→ Action item: Needed from the data below: every line from the one with "acc_DownKbps : Z;" up to and including the one with "(** ** The life of one checkout", repeated exactly and with nothing else.

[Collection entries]

»»

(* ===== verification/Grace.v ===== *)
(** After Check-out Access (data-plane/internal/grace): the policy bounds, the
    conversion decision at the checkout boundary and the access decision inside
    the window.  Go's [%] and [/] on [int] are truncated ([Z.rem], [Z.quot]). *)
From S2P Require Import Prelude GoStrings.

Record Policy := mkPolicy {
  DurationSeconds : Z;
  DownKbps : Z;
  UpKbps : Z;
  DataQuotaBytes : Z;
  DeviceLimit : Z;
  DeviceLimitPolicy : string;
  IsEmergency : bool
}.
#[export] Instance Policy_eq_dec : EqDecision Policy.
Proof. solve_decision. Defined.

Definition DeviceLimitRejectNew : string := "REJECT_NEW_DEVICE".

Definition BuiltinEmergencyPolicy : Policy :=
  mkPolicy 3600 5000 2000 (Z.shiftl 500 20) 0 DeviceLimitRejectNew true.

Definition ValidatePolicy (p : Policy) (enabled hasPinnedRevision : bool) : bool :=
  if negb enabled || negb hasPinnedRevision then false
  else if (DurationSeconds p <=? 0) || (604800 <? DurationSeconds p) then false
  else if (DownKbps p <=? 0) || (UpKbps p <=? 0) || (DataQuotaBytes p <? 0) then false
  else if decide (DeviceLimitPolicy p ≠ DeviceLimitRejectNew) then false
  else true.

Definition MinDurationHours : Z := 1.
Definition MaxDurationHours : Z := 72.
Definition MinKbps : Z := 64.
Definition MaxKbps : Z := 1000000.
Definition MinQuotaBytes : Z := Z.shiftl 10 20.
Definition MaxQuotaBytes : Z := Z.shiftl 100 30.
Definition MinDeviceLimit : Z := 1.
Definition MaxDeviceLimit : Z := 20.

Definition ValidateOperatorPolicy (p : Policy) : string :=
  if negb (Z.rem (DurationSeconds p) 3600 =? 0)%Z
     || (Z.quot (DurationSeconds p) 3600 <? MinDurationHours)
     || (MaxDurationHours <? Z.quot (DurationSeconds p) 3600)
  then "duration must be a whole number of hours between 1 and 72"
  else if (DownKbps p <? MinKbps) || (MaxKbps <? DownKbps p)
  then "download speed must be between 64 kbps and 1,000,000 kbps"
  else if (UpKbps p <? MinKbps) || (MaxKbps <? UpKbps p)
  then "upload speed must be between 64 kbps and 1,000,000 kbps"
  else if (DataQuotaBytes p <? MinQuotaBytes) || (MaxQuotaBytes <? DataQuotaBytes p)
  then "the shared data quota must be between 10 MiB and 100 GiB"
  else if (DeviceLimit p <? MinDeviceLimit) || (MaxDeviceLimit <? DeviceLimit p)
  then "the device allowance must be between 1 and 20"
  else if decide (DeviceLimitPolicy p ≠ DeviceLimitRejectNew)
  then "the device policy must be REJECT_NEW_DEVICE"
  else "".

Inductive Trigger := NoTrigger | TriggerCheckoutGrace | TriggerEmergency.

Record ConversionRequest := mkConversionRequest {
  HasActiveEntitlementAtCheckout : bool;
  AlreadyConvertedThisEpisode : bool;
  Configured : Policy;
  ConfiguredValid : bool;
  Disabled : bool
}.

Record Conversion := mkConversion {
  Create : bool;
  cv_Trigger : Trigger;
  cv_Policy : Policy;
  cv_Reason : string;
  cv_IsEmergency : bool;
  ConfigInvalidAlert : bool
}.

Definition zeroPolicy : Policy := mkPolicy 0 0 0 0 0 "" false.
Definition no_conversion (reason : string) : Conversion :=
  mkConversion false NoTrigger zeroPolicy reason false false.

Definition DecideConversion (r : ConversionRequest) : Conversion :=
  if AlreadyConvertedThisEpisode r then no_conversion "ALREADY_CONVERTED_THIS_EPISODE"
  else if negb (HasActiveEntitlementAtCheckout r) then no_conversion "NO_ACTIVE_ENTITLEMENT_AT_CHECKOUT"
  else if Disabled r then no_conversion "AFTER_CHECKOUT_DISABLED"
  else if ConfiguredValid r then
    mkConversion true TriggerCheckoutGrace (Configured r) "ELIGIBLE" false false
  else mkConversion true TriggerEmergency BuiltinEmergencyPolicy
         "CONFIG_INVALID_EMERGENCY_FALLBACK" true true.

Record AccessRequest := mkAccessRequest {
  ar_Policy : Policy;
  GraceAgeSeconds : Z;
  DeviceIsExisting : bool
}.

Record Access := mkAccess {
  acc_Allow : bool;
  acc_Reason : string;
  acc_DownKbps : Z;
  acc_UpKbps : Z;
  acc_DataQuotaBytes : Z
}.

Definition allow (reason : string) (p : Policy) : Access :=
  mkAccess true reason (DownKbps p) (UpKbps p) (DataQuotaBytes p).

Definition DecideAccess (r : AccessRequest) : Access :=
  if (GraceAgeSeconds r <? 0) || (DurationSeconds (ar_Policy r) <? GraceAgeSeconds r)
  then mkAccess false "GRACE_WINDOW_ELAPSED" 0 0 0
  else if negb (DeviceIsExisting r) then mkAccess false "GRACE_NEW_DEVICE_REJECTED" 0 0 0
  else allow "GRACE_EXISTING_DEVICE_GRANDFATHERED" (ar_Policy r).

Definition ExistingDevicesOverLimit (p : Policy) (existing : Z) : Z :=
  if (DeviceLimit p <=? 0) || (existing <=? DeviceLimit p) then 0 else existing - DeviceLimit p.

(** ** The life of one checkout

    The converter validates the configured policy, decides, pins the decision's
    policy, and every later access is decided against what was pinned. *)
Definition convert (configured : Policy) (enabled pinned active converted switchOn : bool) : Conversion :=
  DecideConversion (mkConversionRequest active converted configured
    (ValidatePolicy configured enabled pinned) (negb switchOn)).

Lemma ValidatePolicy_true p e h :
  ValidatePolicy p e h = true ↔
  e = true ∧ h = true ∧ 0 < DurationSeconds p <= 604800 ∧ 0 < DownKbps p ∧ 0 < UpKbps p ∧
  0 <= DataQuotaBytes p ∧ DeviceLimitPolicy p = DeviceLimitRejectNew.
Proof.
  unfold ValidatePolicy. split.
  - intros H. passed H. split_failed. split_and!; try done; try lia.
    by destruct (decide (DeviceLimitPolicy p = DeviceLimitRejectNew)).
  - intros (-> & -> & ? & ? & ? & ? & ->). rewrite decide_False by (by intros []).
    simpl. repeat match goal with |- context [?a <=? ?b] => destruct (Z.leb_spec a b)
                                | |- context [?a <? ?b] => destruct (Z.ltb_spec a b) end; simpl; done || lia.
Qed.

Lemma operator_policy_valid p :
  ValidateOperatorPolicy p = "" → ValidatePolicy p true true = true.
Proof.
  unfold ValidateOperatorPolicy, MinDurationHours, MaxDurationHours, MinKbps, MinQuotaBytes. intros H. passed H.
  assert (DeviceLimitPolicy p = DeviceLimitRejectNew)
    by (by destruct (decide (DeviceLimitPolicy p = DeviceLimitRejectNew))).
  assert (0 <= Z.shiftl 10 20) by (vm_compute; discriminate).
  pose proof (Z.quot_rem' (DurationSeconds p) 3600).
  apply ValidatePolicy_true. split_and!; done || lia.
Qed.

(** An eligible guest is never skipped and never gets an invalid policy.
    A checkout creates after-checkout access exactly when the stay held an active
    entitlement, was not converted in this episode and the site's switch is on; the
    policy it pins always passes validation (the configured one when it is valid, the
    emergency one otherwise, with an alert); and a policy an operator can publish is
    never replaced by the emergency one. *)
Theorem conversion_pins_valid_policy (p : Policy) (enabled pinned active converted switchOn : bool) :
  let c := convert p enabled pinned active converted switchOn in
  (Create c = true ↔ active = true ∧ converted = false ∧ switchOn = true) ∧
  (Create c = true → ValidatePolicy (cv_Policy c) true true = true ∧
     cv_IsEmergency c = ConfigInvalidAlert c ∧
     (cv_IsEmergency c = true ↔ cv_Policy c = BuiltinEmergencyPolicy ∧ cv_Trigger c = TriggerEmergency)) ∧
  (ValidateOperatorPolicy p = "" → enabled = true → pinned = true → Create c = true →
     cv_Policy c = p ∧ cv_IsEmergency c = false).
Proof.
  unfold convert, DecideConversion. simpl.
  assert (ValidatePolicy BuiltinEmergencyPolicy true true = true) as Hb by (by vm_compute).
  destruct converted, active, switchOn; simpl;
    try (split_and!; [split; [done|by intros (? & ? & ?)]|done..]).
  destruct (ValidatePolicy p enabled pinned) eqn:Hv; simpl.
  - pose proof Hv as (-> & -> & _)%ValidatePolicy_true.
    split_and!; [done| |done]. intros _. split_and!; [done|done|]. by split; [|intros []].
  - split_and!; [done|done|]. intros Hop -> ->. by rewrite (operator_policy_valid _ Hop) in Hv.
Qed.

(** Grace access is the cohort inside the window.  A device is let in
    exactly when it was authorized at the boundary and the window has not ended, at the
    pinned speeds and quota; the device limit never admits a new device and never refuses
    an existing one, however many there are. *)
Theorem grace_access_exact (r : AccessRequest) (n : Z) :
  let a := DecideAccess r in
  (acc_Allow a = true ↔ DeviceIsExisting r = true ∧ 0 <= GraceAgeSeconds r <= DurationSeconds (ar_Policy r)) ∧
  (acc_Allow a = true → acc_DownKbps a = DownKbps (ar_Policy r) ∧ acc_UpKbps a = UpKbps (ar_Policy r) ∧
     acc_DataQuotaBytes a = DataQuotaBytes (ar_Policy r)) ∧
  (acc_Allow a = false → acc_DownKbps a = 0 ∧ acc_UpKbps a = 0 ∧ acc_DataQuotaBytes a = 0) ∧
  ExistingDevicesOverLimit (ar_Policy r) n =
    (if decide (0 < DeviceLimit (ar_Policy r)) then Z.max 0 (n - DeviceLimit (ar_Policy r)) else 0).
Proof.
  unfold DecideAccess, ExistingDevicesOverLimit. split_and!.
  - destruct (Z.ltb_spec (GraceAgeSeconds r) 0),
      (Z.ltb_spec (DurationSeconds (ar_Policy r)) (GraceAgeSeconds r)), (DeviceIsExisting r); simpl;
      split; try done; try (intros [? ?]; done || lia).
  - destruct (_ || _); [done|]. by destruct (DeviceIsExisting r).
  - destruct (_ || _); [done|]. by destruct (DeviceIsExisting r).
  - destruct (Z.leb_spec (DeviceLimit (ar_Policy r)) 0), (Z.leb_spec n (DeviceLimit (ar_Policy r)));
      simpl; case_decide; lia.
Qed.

««

→ Answer to this task:
  acc_DownKbps : Z;
  acc_UpKbps : Z;
  acc_DataQuotaBytes : Z
}.

Definition allow (reason : string) (p : Policy) : Access :=
  mkAccess true reason (DownKbps p) (UpKbps p) (DataQuotaBytes p).

Definition DecideAccess (r : AccessRequest) : Access :=
  if (GraceAgeSeconds r <? 0) || (DurationSeconds (ar_Policy r) <? GraceAgeSeconds r)
  then mkAccess false "GRACE_WINDOW_ELAPSED" 0 0 0
  else if negb (DeviceIsExisting r) then mkAccess false "GRACE_NEW_DEVICE_REJECTED" 0 0 0
  else allow "GRACE_EXISTING_DEVICE_GRANDFATHERED" (ar_Policy r).

Definition ExistingDevicesOverLimit (p : Policy) (existing : Z) : Z :=
  if (DeviceLimit p <=? 0) || (existing <=? DeviceLimit p) then 0 else existing - DeviceLimit p.

(** ** The life of one checkout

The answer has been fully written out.